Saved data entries
Content starts

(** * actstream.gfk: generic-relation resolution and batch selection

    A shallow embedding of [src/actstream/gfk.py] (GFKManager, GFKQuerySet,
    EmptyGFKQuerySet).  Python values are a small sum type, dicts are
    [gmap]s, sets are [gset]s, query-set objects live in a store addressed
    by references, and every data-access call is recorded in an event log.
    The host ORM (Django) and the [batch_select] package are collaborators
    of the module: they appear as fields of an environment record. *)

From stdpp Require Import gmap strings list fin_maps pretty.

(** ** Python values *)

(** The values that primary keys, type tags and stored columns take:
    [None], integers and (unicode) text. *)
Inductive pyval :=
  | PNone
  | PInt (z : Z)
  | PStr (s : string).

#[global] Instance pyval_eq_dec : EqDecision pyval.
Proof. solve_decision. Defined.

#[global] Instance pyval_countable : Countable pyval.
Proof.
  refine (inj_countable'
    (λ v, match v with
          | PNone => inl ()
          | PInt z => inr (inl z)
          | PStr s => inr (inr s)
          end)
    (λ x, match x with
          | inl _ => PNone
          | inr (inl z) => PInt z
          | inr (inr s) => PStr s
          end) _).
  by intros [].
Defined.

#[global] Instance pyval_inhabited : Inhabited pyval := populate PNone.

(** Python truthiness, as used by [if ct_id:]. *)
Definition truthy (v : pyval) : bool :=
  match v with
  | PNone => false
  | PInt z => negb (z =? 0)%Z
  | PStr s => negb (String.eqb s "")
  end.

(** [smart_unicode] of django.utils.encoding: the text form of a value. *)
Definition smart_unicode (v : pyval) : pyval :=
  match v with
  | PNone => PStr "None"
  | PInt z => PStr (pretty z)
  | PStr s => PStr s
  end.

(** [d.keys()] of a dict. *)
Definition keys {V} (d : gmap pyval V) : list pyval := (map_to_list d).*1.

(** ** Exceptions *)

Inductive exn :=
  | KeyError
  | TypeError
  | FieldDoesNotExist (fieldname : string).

Content ends

## PROBLEM DESCRIPTION
Look above for the line holding "(λ x, match x with" and the line holding "(** Python truthiness, as". Retype both, and every line between them, word for word and nothing else.

## RESULT BELOW
    (λ x, match x with
          | inl _ => PNone
          | inr (inl z) => PInt z
          | inr (inr s) => PStr s
          end) _).
  by intros [].
Defined.

#[global] Instance pyval_inhabited : Inhabited pyval := populate PNone.

(** Python truthiness, as used by [if ct_id:]. *)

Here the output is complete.